**YOUR OBJECTIVE**
Run through the records and, wherever a line holds the word "reads", return that line.

**SUPPLIED RECORDS**
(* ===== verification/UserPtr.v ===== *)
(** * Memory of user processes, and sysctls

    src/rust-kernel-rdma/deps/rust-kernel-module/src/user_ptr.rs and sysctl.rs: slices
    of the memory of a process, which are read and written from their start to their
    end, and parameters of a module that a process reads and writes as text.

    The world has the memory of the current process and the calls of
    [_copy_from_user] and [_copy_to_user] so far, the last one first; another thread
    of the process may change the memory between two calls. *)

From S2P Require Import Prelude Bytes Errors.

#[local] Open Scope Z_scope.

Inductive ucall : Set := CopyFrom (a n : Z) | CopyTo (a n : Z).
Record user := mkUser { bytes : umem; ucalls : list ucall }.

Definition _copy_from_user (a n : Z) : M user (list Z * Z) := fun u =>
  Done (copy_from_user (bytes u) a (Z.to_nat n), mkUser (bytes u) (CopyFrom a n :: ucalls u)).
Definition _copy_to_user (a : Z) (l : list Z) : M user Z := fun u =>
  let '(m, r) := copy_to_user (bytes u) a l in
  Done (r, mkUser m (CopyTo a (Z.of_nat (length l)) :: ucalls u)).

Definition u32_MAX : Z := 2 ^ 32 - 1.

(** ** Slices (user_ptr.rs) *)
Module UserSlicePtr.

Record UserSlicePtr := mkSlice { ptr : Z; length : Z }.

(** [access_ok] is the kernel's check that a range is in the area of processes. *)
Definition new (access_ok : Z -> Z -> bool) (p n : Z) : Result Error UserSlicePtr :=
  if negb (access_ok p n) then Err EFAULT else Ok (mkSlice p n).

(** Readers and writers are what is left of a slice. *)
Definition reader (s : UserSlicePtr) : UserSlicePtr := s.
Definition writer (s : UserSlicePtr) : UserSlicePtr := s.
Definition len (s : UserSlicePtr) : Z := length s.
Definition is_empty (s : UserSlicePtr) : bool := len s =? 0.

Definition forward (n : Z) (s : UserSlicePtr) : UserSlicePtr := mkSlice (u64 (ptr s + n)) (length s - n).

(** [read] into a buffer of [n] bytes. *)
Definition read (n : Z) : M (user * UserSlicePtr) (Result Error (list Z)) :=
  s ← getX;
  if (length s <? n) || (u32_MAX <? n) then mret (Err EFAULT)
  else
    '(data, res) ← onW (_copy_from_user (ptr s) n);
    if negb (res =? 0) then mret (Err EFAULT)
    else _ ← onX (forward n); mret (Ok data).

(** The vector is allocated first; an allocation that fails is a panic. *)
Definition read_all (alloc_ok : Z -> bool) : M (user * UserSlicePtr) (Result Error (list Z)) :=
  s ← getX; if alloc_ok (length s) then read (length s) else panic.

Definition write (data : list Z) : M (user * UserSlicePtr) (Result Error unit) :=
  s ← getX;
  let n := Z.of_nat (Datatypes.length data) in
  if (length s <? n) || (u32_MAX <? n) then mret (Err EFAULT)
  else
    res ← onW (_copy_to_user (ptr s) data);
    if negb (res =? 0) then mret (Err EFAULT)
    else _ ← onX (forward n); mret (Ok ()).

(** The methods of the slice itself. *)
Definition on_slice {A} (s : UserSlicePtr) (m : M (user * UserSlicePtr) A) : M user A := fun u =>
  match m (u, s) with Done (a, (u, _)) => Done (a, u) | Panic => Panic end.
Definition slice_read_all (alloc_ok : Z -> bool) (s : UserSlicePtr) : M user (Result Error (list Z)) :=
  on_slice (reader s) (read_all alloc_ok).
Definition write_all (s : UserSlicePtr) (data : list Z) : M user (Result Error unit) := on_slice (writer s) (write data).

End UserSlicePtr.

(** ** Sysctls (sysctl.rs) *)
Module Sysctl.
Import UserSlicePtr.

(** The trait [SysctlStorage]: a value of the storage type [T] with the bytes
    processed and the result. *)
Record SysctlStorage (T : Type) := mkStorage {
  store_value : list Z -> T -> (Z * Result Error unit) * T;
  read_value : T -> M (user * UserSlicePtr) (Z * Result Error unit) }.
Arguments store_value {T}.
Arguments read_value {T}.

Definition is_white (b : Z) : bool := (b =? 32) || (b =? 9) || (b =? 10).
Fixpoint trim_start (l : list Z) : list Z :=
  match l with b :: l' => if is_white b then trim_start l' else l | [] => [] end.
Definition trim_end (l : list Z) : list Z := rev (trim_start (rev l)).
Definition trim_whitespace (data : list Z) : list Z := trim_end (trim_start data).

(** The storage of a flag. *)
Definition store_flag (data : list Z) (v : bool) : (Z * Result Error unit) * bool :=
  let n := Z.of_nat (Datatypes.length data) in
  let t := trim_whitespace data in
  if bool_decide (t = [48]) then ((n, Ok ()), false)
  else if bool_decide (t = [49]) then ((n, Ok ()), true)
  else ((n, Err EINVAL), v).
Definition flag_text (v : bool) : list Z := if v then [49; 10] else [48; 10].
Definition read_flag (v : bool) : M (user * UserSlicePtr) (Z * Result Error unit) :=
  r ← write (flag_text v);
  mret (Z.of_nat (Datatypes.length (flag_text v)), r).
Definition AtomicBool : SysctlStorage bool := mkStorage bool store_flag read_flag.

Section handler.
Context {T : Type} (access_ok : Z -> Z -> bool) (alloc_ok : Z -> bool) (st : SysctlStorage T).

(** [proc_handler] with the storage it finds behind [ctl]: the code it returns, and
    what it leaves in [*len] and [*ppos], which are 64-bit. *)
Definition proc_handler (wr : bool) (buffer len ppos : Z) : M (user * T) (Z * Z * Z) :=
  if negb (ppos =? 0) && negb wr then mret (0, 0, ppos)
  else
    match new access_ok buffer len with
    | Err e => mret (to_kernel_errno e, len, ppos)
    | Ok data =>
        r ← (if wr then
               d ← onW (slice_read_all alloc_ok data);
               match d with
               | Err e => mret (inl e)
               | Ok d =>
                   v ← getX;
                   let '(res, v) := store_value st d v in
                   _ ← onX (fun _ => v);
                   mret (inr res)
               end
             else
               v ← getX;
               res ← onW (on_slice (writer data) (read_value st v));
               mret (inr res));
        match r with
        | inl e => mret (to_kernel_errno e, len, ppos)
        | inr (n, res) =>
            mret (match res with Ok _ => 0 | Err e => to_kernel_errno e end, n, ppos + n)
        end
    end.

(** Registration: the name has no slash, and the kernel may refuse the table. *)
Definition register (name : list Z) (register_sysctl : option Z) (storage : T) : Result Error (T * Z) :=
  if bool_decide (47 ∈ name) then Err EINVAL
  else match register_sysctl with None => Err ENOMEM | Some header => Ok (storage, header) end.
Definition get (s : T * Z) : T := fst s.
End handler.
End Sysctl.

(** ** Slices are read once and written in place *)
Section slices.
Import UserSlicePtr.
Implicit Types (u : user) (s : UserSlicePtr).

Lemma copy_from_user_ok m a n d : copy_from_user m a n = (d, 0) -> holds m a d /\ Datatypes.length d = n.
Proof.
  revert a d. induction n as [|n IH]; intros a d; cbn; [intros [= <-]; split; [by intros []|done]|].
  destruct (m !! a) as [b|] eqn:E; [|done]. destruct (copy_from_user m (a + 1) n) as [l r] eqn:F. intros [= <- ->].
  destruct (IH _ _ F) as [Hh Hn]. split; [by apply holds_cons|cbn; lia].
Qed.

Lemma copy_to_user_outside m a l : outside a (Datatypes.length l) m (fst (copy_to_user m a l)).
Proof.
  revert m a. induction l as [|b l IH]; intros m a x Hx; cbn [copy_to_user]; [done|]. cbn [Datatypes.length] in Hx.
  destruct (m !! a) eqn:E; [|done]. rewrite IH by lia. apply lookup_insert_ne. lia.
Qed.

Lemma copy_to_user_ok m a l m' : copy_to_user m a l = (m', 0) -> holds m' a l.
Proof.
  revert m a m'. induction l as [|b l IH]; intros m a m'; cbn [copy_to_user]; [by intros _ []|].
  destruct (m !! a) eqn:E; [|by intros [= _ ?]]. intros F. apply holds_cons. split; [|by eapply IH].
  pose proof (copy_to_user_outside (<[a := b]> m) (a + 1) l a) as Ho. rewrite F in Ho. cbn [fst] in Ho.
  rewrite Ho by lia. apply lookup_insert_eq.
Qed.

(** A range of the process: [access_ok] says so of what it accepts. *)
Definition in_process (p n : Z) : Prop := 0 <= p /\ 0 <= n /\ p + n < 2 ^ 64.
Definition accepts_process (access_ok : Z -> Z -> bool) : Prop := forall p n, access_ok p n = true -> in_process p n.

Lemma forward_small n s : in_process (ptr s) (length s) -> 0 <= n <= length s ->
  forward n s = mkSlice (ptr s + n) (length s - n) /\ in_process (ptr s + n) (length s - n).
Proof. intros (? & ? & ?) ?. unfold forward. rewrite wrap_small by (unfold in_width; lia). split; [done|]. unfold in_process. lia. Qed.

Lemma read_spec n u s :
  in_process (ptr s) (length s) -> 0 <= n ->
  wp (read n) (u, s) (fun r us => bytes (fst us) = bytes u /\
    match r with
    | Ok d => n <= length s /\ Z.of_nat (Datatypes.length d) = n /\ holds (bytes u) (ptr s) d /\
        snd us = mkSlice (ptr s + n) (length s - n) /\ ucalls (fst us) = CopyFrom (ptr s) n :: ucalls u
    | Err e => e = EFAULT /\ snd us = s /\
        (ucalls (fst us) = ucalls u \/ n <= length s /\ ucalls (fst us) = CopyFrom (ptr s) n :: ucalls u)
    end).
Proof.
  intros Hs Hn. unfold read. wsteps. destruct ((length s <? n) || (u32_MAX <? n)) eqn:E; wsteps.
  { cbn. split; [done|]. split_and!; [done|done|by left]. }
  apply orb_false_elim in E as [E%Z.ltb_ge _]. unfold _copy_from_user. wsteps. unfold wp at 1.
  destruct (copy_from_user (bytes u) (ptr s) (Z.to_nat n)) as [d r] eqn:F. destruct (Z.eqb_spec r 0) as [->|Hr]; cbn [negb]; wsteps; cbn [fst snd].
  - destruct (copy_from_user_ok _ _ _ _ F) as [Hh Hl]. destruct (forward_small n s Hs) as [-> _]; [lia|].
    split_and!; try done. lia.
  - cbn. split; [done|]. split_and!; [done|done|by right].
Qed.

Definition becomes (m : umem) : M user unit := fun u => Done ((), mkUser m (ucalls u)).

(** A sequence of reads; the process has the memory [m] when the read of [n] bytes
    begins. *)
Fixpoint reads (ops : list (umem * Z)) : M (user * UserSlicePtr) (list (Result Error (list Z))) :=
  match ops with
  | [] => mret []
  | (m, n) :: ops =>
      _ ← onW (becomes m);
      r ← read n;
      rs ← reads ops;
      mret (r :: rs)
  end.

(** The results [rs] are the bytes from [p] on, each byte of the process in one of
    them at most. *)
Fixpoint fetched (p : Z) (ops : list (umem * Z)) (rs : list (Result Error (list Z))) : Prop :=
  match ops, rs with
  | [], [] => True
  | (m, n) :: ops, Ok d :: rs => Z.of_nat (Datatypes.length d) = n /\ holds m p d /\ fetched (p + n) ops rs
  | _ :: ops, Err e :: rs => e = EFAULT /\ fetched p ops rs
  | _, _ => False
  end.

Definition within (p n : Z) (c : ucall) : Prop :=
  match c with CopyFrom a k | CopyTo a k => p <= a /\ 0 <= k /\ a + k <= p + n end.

**SOLUTION**
    end, and parameters of a module that a process reads and writes as text.
(** A sequence of reads; the process has the memory [m] when the read of [n] bytes
Fixpoint reads (ops : list (umem * Z)) : M (user * UserSlicePtr) (list (Result Error (list Z))) :=
      rs ← reads ops;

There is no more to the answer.